When Python sees a function call, the first thing it does is assign values to the function parameters. The jargony name is that it *binds* the parameters. I think the best way to think of this is as a set of hidden assignment statements. Python knows what the paramters are so, hidden from you, it does:
<pre>
number_list = argument value
</pre>
In our case, the argument value is a raw list of floats. So Python does this:
<pre>
number_list = [.2, .5, .01]
</pre>
If there were more than one parameter, Python would look for more than one argument so it could assign them all. I think this is one of the most confusing things about functions. These hidden assignments are made before anything else happens.

Now Python goes ahead and executes the loop in the body. It will end up with `.001` in the variable `result`.

Now the function is ready to give a result back to you. You called on it to do some work, it did that work, and now wants to report what it did. The `return` statement does that reporting. If you forget to include it, the function will kind of throw up its hands and give you a `None` value. So a missing return statement won't cause an error, but it will return something to you that is almost certainly not useful, the special Python value `None`.

Let's look at a more complicated example that always seems to be confusing at first.

In [None]:
x = [.1, .9, 2.3, 4.]
z = float_mult(x)
z

0.8280000000000001

So same deal. First Python does the hidden assignment.


<pre>
number_list = x
</pre>

This goes back to week 1. To carry out this assignment, we have to do an MR (memory retrieve) operation on x. When we do that, we end up with:

<pre>
number_list = [.1, .9, 2.3, 4.]  #after doing MR on x
</pre>

Then it operates as normal. Executes the loop and returns the result.

##What can you infer about Python hiding things?
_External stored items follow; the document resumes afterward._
(* ===== verification/TicketJson.v ===== *)
(** The JSON serializer of tickets (src/protocol/TicketJson.cpp) over the
    interface of nlohmann::json, and its round trip. *)

From S2P Require Import Prelude ErrorCodes Ticket.

(** ** nlohmann::json (interface)

    [None] stands for an exception derived from [nlohmann::json::exception].
    [json_get_*] is [j.get<T>()], [json_value_*] is [j.value(key, default)],
    [json_index] is [j[key]] of a constant object that contains the key. *)
Class Json := {
  json : Type;
  json_string : bytes → json;
  json_int : Z → json;
  json_map : gmap bytes bytes → json;
  json_object : list (bytes * json) → json;
  json_set : json → bytes → json → json;
  json_contains : json → bytes → bool;
  json_index : json → bytes → option json;
  json_get_string : json → option bytes;
  json_get_int : json → option Z;
  json_get_map : json → option (gmap bytes bytes);
  json_value_string : json → bytes → bytes → option bytes;
  json_value_int : json → bytes → Z → option Z;
  json_value_map : json → bytes → gmap bytes bytes → option (gmap bytes bytes);
  json_dump : json → option bytes;
  json_parse : bytes → option json
}.

(** Its documented behaviour. [json_find] is the content of an object ([None] for a
    value that is no object); [utf8] says that a text is valid UTF-8, which [dump]
    requires of every text of the value and [parse] of its input. [get<int>] converts
    to an int. *)
Class JsonSpec `{J : Json} := {
  json_find : json → option (gmap bytes json);
  utf8 : bytes → Prop;
  json_get_of_string s : json_get_string (json_string s) = Some s;
  json_get_of_int z : - 2 ^ 31 ≤ z < 2 ^ 31 → json_get_int (json_int z) = Some z;
  json_get_of_map m : json_get_map (json_map m) = Some m;
  json_find_object l : NoDup l.*1 → json_find (json_object l) = Some (list_to_map l);
  json_find_set j m k v :
    json_find j = Some m → json_find (json_set j k v) = Some (<[k := v]> m);
  json_contains_spec j m k :
    json_find j = Some m → json_contains j k = bool_decide (is_Some (m !! k));
  json_index_spec j m k : json_find j = Some m → json_index j k = m !! k;
  json_value_string_spec j m k d :
    json_find j = Some m →
    json_value_string j k d = match m !! k with Some v => json_get_string v | None => Some d end;
  json_value_int_spec j m k d :
    json_find j = Some m →
    json_value_int j k d = match m !! k with Some v => json_get_int v | None => Some d end;
  json_value_map_spec j m k d :
    json_find j = Some m →
    json_value_map j k d = match m !! k with Some v => json_get_map v | None => Some d end;
  json_value_string_not_object j k d : json_find j = None → json_value_string j k d = None;
  json_dumpable : json → Prop;
  json_dumpable_string s : json_dumpable (json_string s) ↔ utf8 s;
  json_dumpable_int z : json_dumpable (json_int z);
  json_dumpable_map m :
    json_dumpable (json_map m) ↔ ∀ k v, m !! k = Some v → utf8 k ∧ utf8 v;
  json_dumpable_object l :
    NoDup l.*1 →
    json_dumpable (json_object l) ↔ Forall (λ kv, utf8 kv.1 ∧ json_dumpable kv.2) l;
  json_dumpable_set j m k v :
    json_find j = Some m → m !! k = None →
    json_dumpable (json_set j k v) ↔ json_dumpable j ∧ utf8 k ∧ json_dumpable v;
  utf8_ascii s : Forall (λ b, byte_val b < 128) s → utf8 s;
  json_round_trip j :
    json_dumpable j → ∃ b, json_dump j = Some b ∧ b ≠ [] ∧ json_parse b = Some j;
  json_dump_strict j : ¬ json_dumpable j → json_dump j = None;
  json_get_int_range j z : json_get_int j = Some z → - 2 ^ 31 ≤ z < 2 ^ 31;
  json_parse_dumpable b j : json_parse b = Some j → json_dumpable j;
  json_dumpable_find j m k v :
    json_dumpable j → json_find j = Some m → m !! k = Some v → json_dumpable v;
  json_dumpable_get_string j s : json_dumpable j → json_get_string j = Some s → utf8 s;
  json_dumpable_get_map j m k v :
    json_dumpable j → json_get_map j = Some m → m !! k = Some v → utf8 k ∧ utf8 v
}.

(** ** TicketJson *)

Definition k_ticket_id := txt "ticket_id".
Definition k_type := txt "type".
Definition k_status := txt "status".
Definition k_command := txt "command".
Definition k_metadata := txt "metadata".
Definition k_timeout_ms := txt "timeout_ms".
Definition k_progress_percent := txt "progress_percent".
Definition k_progress_msg := txt "progress_msg".
Definition k_payload := txt "payload".
Definition k_result := txt "result".
Definition k_error := txt "error".

Section ticket_json.
Context `{J : Json}.

(** [if (opt.has_value()) j[key] = *opt;] *)
Definition set_optional {A} (f : A → json) (key : bytes) (o : option A) (j : json) : json :=
  match o with Some v => json_set j key (f v) | None => j end.

Definition to_json (ticket : TicketInfo) : json :=
  let j := json_object
    [ (k_ticket_id, json_string (ticket_id ticket));
      (k_type, json_string (ticket_type_to_string (type ticket)));
      (k_status, json_string (ticket_status_to_string (status ticket)));
      (k_command, json_string (command ticket));
      (k_metadata, json_map (metadata ticket));
      (k_timeout_ms, json_int (wrap_i32 (timeout ticket))) ] in
  let j := set_optional json_int k_progress_percent (progress_percent ticket) j in
  let j := set_optional json_string k_progress_msg (progress_msg ticket) j in
  let j := set_optional json_string k_payload (payload ticket) j in
  let j := set_optional json_string k_result (ticket_result ticket) j in
  set_optional json_string k_error (error ticket) j.

Definition type_of_string (typeStr : bytes) : TicketType :=
  if bool_decide (typeStr = txt "long") then LONG else SHORT.
Lemma keeps_on_socket {A} (m : M (K * W) A) : steps R m → steps (peer_keeps R) (on_socket m).
Proof.
  intros Hm [p w]. unfold on_socket; simpl. destruct (p_socket p) as [k|] eqn:E; [|reflexivity].
  specialize (Hm (k, w)). destruct (m (k, w)) as [o1 [k1 w1]]. unfold peer_keeps. simpl. by rewrite E.
Qed.

Lemma keeps_sendFrame md t : steps (peer_keeps R) (peer_sendFrame md t).
Proof.
  pose proof (λ f, keeps_on_socket _ (write_frame_keeps md f frame_timeout)).
  unfold peer_sendFrame. steps.
Qed.

Lemma keeps_receiveFrame md : steps (peer_keeps R) (peer_receiveFrame md).
Proof.
  pose proof (keeps_on_socket _ (read_frame_keeps md frame_timeout)).
  unfold peer_receiveFrame. steps.
Qed.

Lemma keeps_handshake md t : steps (peer_keeps R) (peer_handshake md t).
Proof.
  pose proof keeps_sendFrame. pose proof keeps_receiveFrame. unfold peer_handshake. steps.
Qed.

Lemma keeps_goodbye : steps (peer_keeps R) goodbye.
Proof.
  assert (steps (peer_keeps R) (on_socket closeSocket)).
  { apply keeps_on_socket, socket_keeps. constructor. }
  assert (steps (peer_keeps R) peer_isConnected).
  { apply keeps_on_socket. by apply steps_here; [apply _|]. }
  unfold goodbye. steps. apply steps_modify. intros [p w]. split_and!; [done|done|]. simpl.
  by destruct (p_socket p).
Qed.

Lemma keeps_call A c : peer_call A c → steps (peer_keeps R) c.
Proof.
  intros []; [apply keeps_sendFrame|apply keeps_receiveFrame|apply keeps_handshake|apply keeps_goodbye].
Qed.
End peer_keeps.
(* ===== verification/FsPath.v ===== *)
(** [std::filesystem::path] on a POSIX system, as far as the FTP client uses it,
    and the character classes of the C locale. *)

From S2P Require Import Prelude.

(** ** Characters *)

Definition slash : byte := Byte.x2f.

Definition isspace (b : byte) : bool :=
  bool_decide (byte_val b = 32) || bool_decide (9 ≤ byte_val b ≤ 13).
Definition isdigit (b : byte) : bool := bool_decide (48 ≤ byte_val b ≤ 57).
Definition isalpha (b : byte) : bool :=
  bool_decide (65 ≤ byte_val b ≤ 90) || bool_decide (97 ≤ byte_val b ≤ 122).

(** The parts of a text between the occurrences of a separator; at least one. *)
Fixpoint split_on (sep : byte) (s : bytes) : list bytes :=
  match s with
  | [] => [[]]
  | c :: s' =>
      if bool_decide (c = sep) then [] :: split_on sep s'
      else match split_on sep s' with
           | [] => [[c]]
           | p :: ps => (c :: p) :: ps
           end
  end.

Fixpoint join (sep : bytes) (parts : list bytes) : bytes :=
  match parts with
  | [] => []
  | [p] => p
  | p :: ps => p ++ sep ++ join sep ps
  end.

Definition nonempty (s : bytes) : bool := match s with [] => false | _ => true end.

(** ** Paths

    A root directory or none, the names, and whether a separator follows the last
    name. Repeated separators, which the standard treats as one, are not kept. *)
Record path := Path { p_root : bool; p_names : list bytes; p_trailing : bool }.

#[export] Instance path_eq_dec : EqDecision path.
Proof. solve_decision. Defined.

Definition empty_path : path := Path false [] false.

(** The constructor from a text. *)
Definition path_of_string (s : bytes) : path :=
  let names := List.filter nonempty (split_on slash s) in
  Path (bool_decide (head s = Some slash)) names
       (bool_decide (last s = Some slash) && bool_decide (names ≠ [])).

(** [string()] and [generic_string()]. *)
Definition path_string (p : path) : bytes :=
  (if p_root p then [slash] else []) ++ join [slash] (p_names p) ++
  (if p_trailing p then [slash] else []).

(** [empty()] *)
Definition path_empty (p : path) : bool := bool_decide (p = empty_path).

(** What [begin()] to [end()] iterates over: after a trailing separator comes an
    empty element. *)
Definition elements (p : path) : list bytes :=
  (if p_root p then [[slash]] else []) ++ p_names p ++ (if p_trailing p then [[]] else []).

Definition relative_path (p : path) : path := Path false (p_names p) (p_trailing p).

Definition filename (p : path) : bytes :=
  if p_trailing p then [] else default [] (last (p_names p)).

Definition parent_path (p : path) : path :=
  match p_names p with
  | [] => p
  | _ => if p_trailing p then Path (p_root p) (p_names p) false
         else Path (p_root p) (removelast (p_names p)) false
  end.

Definition dot : bytes := txt ".".
Definition dotdot : bytes := txt "..".

(** One name of [lexically_normal]: the names kept so far, last one first, and
    whether what was read ends with a separator. *)
Definition normal_step (root : bool) (acc : list bytes * bool) (n : bytes) : list bytes * bool :=
  let '(kept, _) := acc in
  if bool_decide (n = dot) then (kept, true)
  else if bool_decide (n = dotdot) then
    match kept with
    | [] => if root then ([], true) else ([dotdot], false)
    | k :: kept' => if bool_decide (k = dotdot) then (dotdot :: kept, false) else (kept', true)
    end
  else (n :: kept, false).

(** [lexically_normal()]: names [.] go, a name followed by [..] goes with it, [..]
    after the root goes, no separator stays behind a last [..], and the empty
    result is [.]. *)
Definition lexically_normal (p : path) : path :=
  if path_empty p then p
  else
    let '(kept, tr) := foldl (normal_step (p_root p)) ([], false) (p_names p) in
    match kept with
    | [] => if p_root p then Path true [] false else Path false [dot] false
    | k :: _ => Path (p_root p) (rev kept) ((tr || p_trailing p) && negb (bool_decide (k = dotdot)))
    end.

(** ** Lemmas *)

(** A name that a path can have, that stands for itself and that fits in a line of a
    command: the path itself may hold CR and LF, see [path_injects_commands]. *)
Definition plain_name (n : bytes) : Prop :=
  n ≠ [] ∧ n ≠ dot ∧ n ≠ dotdot ∧ (slash ∉ n) ∧ (CR ∉ n) ∧ LF ∉ n.

Lemma normal_fold_plain root names kept :
  Forall plain_name names →
  names ≠ [] →
  foldl (normal_step root) kept names = (rev names ++ kept.1, false).
Proof.
  revert kept. induction names as [|n names IH]; intros [kept tr] Hn Hne; [done|].
  apply Forall_cons in Hn as [(H1 & H2 & H3 & _) Hn]. simpl.
  rewrite !bool_decide_false by done.
  destruct names as [|n' names]; [done|]. rewrite IH by done.
  simpl. by rewrite <- !app_assoc.
Qed.

(** A path of plain names is its own normal form. *)
Lemma lexically_normal_plain root names trailing :
  Forall plain_name names → (names = [] → root = true ∧ trailing = false) →
  lexically_normal (Path root names trailing) = Path root names trailing.
Proof.
  intros Hn Hroot. unfold lexically_normal, path_empty. simpl.
  destruct names as [|n names].
  { by destruct Hroot as [-> ->]. }
  rewrite bool_decide_false by done. rewrite normal_fold_plain by done. simpl fst.
  rewrite app_nil_r. destruct (rev (n :: names)) as [|k kept] eqn:E.
  { apply (f_equal length) in E. rewrite length_rev in E. done. }
  rewrite <- E, rev_involutive. f_equal. simpl.
  assert (plain_name k) as (_ & _ & Hk & _).
  { rewrite Forall_forall in Hn. apply Hn, list_elem_of_In, in_rev. rewrite E. by left. }
  by rewrite bool_decide_false, andb_true_r.
Qed.

Example normal_1 : lexically_normal (path_of_string (txt "/a/./b//../c/")) = path_of_string (txt "/a/c/").
Proof. reflexivity. Qed.
Example normal_2 : lexically_normal (path_of_string (txt "a/..")) = path_of_string (txt ".").
Proof. reflexivity. Qed.
Example normal_3 : lexically_normal (path_of_string (txt "../x/../..")) = path_of_string (txt "../..").
Proof. reflexivity. Qed.
Example normal_4 : lexically_normal (path_of_string (txt "a/b/..")) = path_of_string (txt "a/").
Proof. reflexivity. Qed.
(** The blocking wrapper adds one error, for an executor that drops the coroutine. *)
Lemma blocking_outcome cls errors (m : M W (result (socket W))) w :
  make_error_code READ_FAILED ∈ errors →
  wp m (connected_or_clean cls errors w) w → wp (blocking m) (connected_or_clean cls errors w) w.
Proof.
  intros Hin Hm. unfold wp, blocking in *. destruct (pool_runs w).
  - by destruct (m w) as [[] ?].
  - rewrite makeReadError_canceled. split; [done|apply only_opens_refl].
Qed.
End client_lemmas.

Section client_tls_lemmas.
Context {W : Type} `{CS : AsioConnectSpec W} `{OS : !OpenSsl W} `{AT : !AsioTls W}.
Context `{TS : !AsioTlsSpec W}.
Implicit Types w : W.

Lemma same_opens_trans w1 w2 w3 : same_opens w1 w2 → same_opens w2 w3 → same_opens w1 w3.
Proof. intros H1 H2 x. by rewrite H2. Qed.

Lemma create_context_outcome opts w :
  wp (createTlsContextWrapper opts None) (λ r w', same_opens w w' ∧ has_value r = true) w.
Proof.
  unfold createTlsContextWrapper. wp_step. eapply wp_mono; [apply Private_new_ctx_only|]. simpl.
  intros c w' Hs. wp_steps. split; [|done].
  induction Hs as [w|w1 w2 w3 Hstep _ IH]; [done|].
  eapply same_opens_trans; [|exact IH]. intros x. by apply ctx_opens.
Qed.

(** Setting a list of names touches no stream and yields the code so far or an option
    error. *)
Lemma set_list_outcome f names ec w :
  (∀ s w x, is_open x (f s w).2 = is_open x w) → ec = ec_none ∨ ec = make_error_code OPTION_ERROR →
  wp (set_list f names ec) (λ ec' w', same_opens w w' ∧
    (ec' = ec_none ∨ ec' = make_error_code OPTION_ERROR)) w.
Proof.
  intros Hf Hec. unfold set_list. case_bool_decide; wp_steps; [done|].
  unfold wp at 1, run. pose proof (Hf (c_str (colon_list names)) w) as Hs.
  destruct (f _ w) as [ret w']. simpl in Hs. case_bool_decide; wp_steps; by auto.
Qed.
(* ===== verification/ServerInv.v ===== *)
(** The server of the file Server step by step: what an event may do to its record,
    whatever happens in the network, as a step relation on which the invariants are
    shown by cases; and when an event is handled to its end. *)

From S2P Require Import Prelude ErrorCodes ErrorTranslation FsPath Options TlsContext SocketBase Socket.
From S2P Require Import Client Server.

Lemma sum_list_insert (l : list nat) i x y :
  l !! i = Some y → (sum_list (<[i := x]> l) + y = sum_list l + x)%nat.
Proof.
  revert i. induction l as [|z l IH]; intros [|i]; simpl; [done|done| |].
  - intros [= ->]. lia.
  - intros Hi. specialize (IH i Hi). lia.
Qed.

(** ** Specification *)

Section spec.
Context {W : Type} `{A : Asio W} `{OS : !OpenSsl W}.
Implicit Types v : server (W := W).

(** The connection a task is about. *)
Definition task_conn (t : task (W := W)) : stream W :=
  match t with
  | AcceptPlain c | AcceptTls c _ | Handshaking c _ _ | CallHandler _ c _ => c
  end.

(** How often a task is resumed until its connection is handed over. *)
Definition task_runs (t : task (W := W)) : nat :=
  match t with
  | AcceptPlain _ => 2
  | AcceptTls _ _ => 3
  | Handshaking _ _ _ => 2
  | CallHandler _ _ _ => 1
  end.

Definition all_runs (ts : list (task (W := W))) : nat := sum_list (task_runs <$> ts).

(** The accepts that listeners wait for. *)
Definition waits (x : listener (W := W)) : nat := match x with Accepting _ _ => 1 | _ => 0 end.
Definition pending v : nat := sum_list (waits <$> sv_listeners v).

(** Each accepted connection is in exactly one place: handed to the handler, given up, or
    in a task. *)
Definition accounted v : Prop :=
  sv_accepted v ≡ₚ (sv_handled v).*1 ++ sv_dropped v ++ (task_conn <$> sv_tasks v).

(** A task that can be resumed: its references do not dangle. *)
Definition alive v (t : task (W := W)) : Prop :=
  match t with AcceptTls _ f => is_Some (frame_variables f v) | _ => True end.
#[export] Instance alive_dec v t : Decision (alive v t).
Proof. destruct t; simpl; apply _. Defined.
Definition undangled v : Prop := Forall (alive v) (sv_tasks v).

(** The listeners that have ended because the system refused an option of a connection
    they had accepted. *)
Definition refused_option : result unit := Unexpected (make_error_code OPTION_ERROR).
Definition refusal (x : listener (W := W)) : nat :=
  match x with
  | Finished (Unexpected e) => if bool_decide (e = make_error_code OPTION_ERROR) then 1 else 0
  | _ => 0
  end.
Definition refusals v : nat := sum_list (refusal <$> sv_listeners v).

(** A server on which nobody listens with TLS. *)
Definition plain_task (t : task (W := W)) : Prop :=
  match t with
  | AcceptPlain _ => True
  | CallHandler cls c h => cls = TcpSocketClass ∧ h = c
  | _ => False
  end.
Definition plain_server v : Prop :=
  (∀ f l h, sv_listeners v !! f = Some (Accepting l h) → l_tls l = None) ∧
  Forall plain_task (sv_tasks v) ∧ Forall (λ ck, s_stream ck.2 = ck.1) (sv_handled v) ∧
  length (sv_dropped v) = refusals v ∧ sv_late_timers v = 0%nat.

Definition is_ListenTls (e : event) : bool :=
  match e with ListenTls _ _ _ => true | _ => false end.
Definition is_listening (e : event) : bool :=
  match e with Listen _ | ListenTls _ _ _ => true | _ => false end.

(** The errors with which listening without TLS can end. *)
Definition listen_errors : list error_code :=
  make_error_code <$> [SOCKET_CREATE_FAILED; SERVER_ACCEPT_FAILED; OPTION_ERROR].

Definition documented (r : result unit) : Prop := ∀ e, r = Unexpected e → e ∈ listen_errors.

(** How a listener ends before it waits, and when no connection comes any more. *)
Definition not_set_up : error_code := make_error_code SOCKET_CREATE_FAILED.
Definition ended_result (r : result unit) : Prop :=
  r = Ok tt ∨ r = Unexpected (make_error_code SERVER_ACCEPT_FAILED).

(** Runs tasks, [n] times, in an order that somebody picks. *)
Definition fair_pick (pick : list (task (W := W)) → nat) : Prop :=
  ∀ ts, ts ≠ [] → (pick ts < length ts)%nat.
End spec.

(** ** The moves of a server *)

Section moves.
Context {W : Type} `{A : Asio W} `{OS : !OpenSsl W}.
Implicit Types v : server (W := W).

(** The head of the accept loop. *)
Inductive waits_or_ends v (l : listening) : listener (W := W) → Prop :=
| loop_waits h : sv_stop_requested v = false → waits_or_ends v l (Accepting l h)
| loop_ends : sv_stop_requested v = true → waits_or_ends v l (Finished (Ok tt)).

(** The task [t] of [v] is resumed, and [ts] takes its place. *)
Definition resumed (i : nat) (ts : list (task (W := W))) v : server :=
  set_tasks (delete i (sv_tasks v) ++ ts) v.

(** The events for which there is nothing to do. *)
Definition idle (e : event) v : Prop :=
  match e with
  | AcceptCompletes f _ => ∀ l h, sv_listeners v !! f ≠ Some (Accepting l h)
  | RunTask i => sv_tasks v !! i = None
  | RunTimer => sv_late_timers v = 0%nat
  | _ => False
  end.

(** When a handshake is over its timer may leave a handler behind. *)
Inductive may_lag v : server (W := W) → Prop :=
| on_time : may_lag v v
| lags : may_lag v (add_late_timer v).

Inductive server_move : event → server (W := W) → server (W := W) → Prop :=
| move_none e v : idle e v → server_move e v v
| move_fails e v err :
    is_listening e = true → err = not_set_up ∨
      is_ListenTls e = true ∧ err = make_error_code TLS_CERT_LOAD_FAILURE →
    server_move e v (add_listener (Finished (Unexpected err)) v)
| move_listens e v l x :
    is_listening e = true → (is_ListenTls e = false → l_tls l = None) → waits_or_ends v l x →
    server_move e v (add_listener x v)
| move_ends f ec v l h r :
    sv_listeners v !! f = Some (Accepting l h) → ended_result r →
    server_move (AcceptCompletes f ec) v (set_listener f (Finished r) v)
| move_refuses f ec v l h :
    sv_listeners v !! f = Some (Accepting l h) →
    server_move (AcceptCompletes f ec) v (set_listener f (Finished refused_option)
      (add_dropped h (add_accepted h v)))
| move_accepts f ec v l h x :
    sv_listeners v !! f = Some (Accepting l h) → waits_or_ends v l x →
    server_move (AcceptCompletes f ec) v (set_listener f x
      (set_tasks (sv_tasks v ++ [accept_task f l h]) (add_accepted h v)))
| move_spawns i v c :
    sv_tasks v !! i = Some (AcceptPlain c) →
    server_move (RunTask i) v (resumed i [CallHandler TcpSocketClass c c] v)
| move_handshakes i v c f k t :
    sv_tasks v !! i = Some (AcceptTls c f) → is_Some (frame_variables f v) →
    server_move (RunTask i) v (resumed i [Handshaking c k t] v)
| move_secures i v v' c k t :
    sv_tasks v !! i = Some (Handshaking c k t) → may_lag v v' →
    server_move (RunTask i) v (resumed i [CallHandler TlsSocketClass c k] v')
| move_drops i v v' t :
    sv_tasks v !! i = Some t → ¬ plain_task t → may_lag v v' →
    server_move (RunTask i) v (add_dropped (task_conn t) (resumed i [] v'))
| move_handles i v cls c h k :
    sv_tasks v !! i = Some (CallHandler cls c h) → s_stream k = h →
    server_move (RunTask i) v (add_handled c k (resumed i [] v))
| move_stops v : server_move Stop v (set_stop_requested v).
End moves.

(** ** Every event is a move *)

Section events.
Context {W : Type} `{AE : AsioErrors} `{A : !Asio W} `{AC : !AsioConnect W} `{SI : !SocketIds W}.
Context `{OS : !OpenSsl W} `{AT : !AsioTls W} `{AP : !AsioAcceptor W}.
Variable handler : socket W → M W unit.
Implicit Types s : server (W := W) * W.
Implicit Types v : server (W := W).

(** What a piece of code does to the record, which was [v]. *)
Definition makes {B} (m : M (server (W := W) * W) B) v (Q : server → Prop) : Prop :=
  ∀ w, wlp m (λ _ s', Q s'.1) (v, w).

Lemma makes_in_world {B C} (m : M W B) (k : B → M (server (W := W) * W) C) v Q :
  (∀ b, makes (k b) v Q) → makes (in_world m ≫= k) v Q.
Proof.
  intros Hk w. wp_step. unfold in_world. rewrite wlp_zoom. simpl. unfold wlp at 1.
  destruct (m w) as [[b| | |] w']; try done. apply Hk.
Qed.

Lemma makes_on_server f v (Q : server → Prop) : Q (f v) → makes (on_server f) v Q.
Proof. by intros HQ w. Qed.

Lemma makes_on_server_bind {C} f (k : unit → M (server (W := W) * W) C) v Q :
  makes (k tt) (f v) Q → makes (on_server f ≫= k) v Q.
Proof. intros Hk w. wp_step. unfold on_server. wp_steps. apply Hk. Qed.

Lemma makes_kept {B C} (m : M (server (W := W) * W) B) (k : B → M (server (W := W) * W) C) v Q :
  keeps (eq v) m → (∀ b, makes (k b) v Q) → makes (m ≫= k) v Q.
Proof.
  intros Hm Hk w. wp_step. eapply wlp_mono; [by apply (Hm (v, w))|]. simpl.
  intros b [v' w'] Heq. simpl in Heq. subst v'. apply Hk.
Qed.

Lemma accept_next_makes f l v (Q : server → Prop) :
  (∀ x, waits_or_ends v l x → Q (set_listener f x v)) → makes (accept_next f l) v Q.
Proof.
  intros HQ w. unfold accept_next. wp_steps. unfold isStopped. simpl.
  destruct (sv_stop_requested v) eqn:Hs.
  - apply makes_on_server, HQ. by constructor.
  - revert w. apply makes_in_world. intros h. apply makes_on_server, HQ. by constructor.
Qed.

Lemma set_new_listener v x :
  set_listener (length (sv_listeners v)) x (add_listener Starting v) = add_listener x v.
Proof.
  unfold set_listener, add_listener. simpl. f_equal.
  rewrite insert_app_r_alt by lia. by rewrite Nat.sub_diag.
Qed.

(** The errors of a call of listen. *)
Definition listen_fails (e : event) (err : error_code) : Prop :=
  err = not_set_up ∨ is_ListenTls e = true ∧ err = make_error_code TLS_CERT_LOAD_FAILURE.

(** A call of listen, after whose setup [r] the loop begins. *)
Lemma listen_makes {B} e (m : M (server (W := W) * W) (result B)) (l : B → listening) v :
  is_listening e = true → (is_ListenTls e = false → ∀ b, l_tls (l b) = None) →
  (∀ v, keeps (eq v) m) → (∀ s, wlp m (λ r _, ∀ err, r = Unexpected err → listen_fails e err) s) →
  makes (f ← new_frame; r ← m;
    match r with Unexpected err => finish f (Unexpected err) | Ok b => accept_next f (l b) end)
    v (server_move e v).
Proof.
  intros He Hl Hm Hdoc w. unfold new_frame, on_server. wp_steps. simpl.
  set (v1 := add_listener Starting v).
  eapply wlp_mono; [apply (wlp_conj _ (λ _ s', v1 = s'.1)); [by apply Hm|apply Hdoc]|].
  simpl. intros r [v' w'] [Heq Hr]. simpl in Heq. subst v'. destruct r as [b|err].
  - apply accept_next_makes. intros x Hx. unfold v1. rewrite set_new_listener.
    apply (move_listens e v (l b)); [done|by intros ?; apply Hl|by destruct Hx; constructor].
  - apply makes_on_server. unfold v1. rewrite set_new_listener. by apply move_fails; [|apply Hr].
Qed.

(** Setting up the acceptor. *)
Lemma acceptor_step_outcome f s :
  wp (acceptor_step f) (λ r s', s' = (s.1, (f s.2).2) ∧
    r = if ec_bool (f s.2).1 then Unexpected (make_error_code SOCKET_CREATE_FAILED) else Ok tt) s.
Proof.
  unfold acceptor_step. wp_step. rewrite wp_in_world, wp_run_pair.
  destruct (ec_bool (f s.2).1) eqn:Hec; wp_steps; split; try done.
  unfold makeSocketCreateError. rewrite Hec. simpl. by destruct (isSocketCreateError _).
Qed.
I hope you can infer that you do not need to know the function parameter names to use the function. You do have to supply a value for each parameter. But you do not need to know the parameter names. Python takes care of that for you.

##Let's practice

I would like you to help me create a function that does a guarded divide of 2 floats. If the denominator is 0, the function just returns 0. Otherwise it returns the division.

In [None]:
def guarded_divide(num, denom):
  #num and denom will be assigned values here - hidden

  result = 0  #in case denom is 0
  if denom != 0:
    result = num/denom

  return result

Test it out.

In [None]:
x = 3
y = 4

#now call your function to divide x by y
guarded_divide(x,y)

0.75

In [None]:
x = 3
y = 0

#now call your function to divide x by y
guarded_divide(x,y)

0

BTW, what would happen without the guard?

In [None]:
x/y

ZeroDivisionError: ignored

#4. Creating a function from existing code

Here is the situation. You have written some code in your notebook to carry out some step in your analysis. Now you find you need to repeat the code for a new situation. So you copy the code and paste it in a new cell.

If you have to do this more than once, you might think to yourself, why don't I package the code into a function. Then I can just call the function for each new situation.

This "functionizing" code is perhaps the most frequent case. Especially when doing data science where you are writing code to explore a problem, not develop an app to sell in the app store. You are writing code on the fly to meet an immediate goal.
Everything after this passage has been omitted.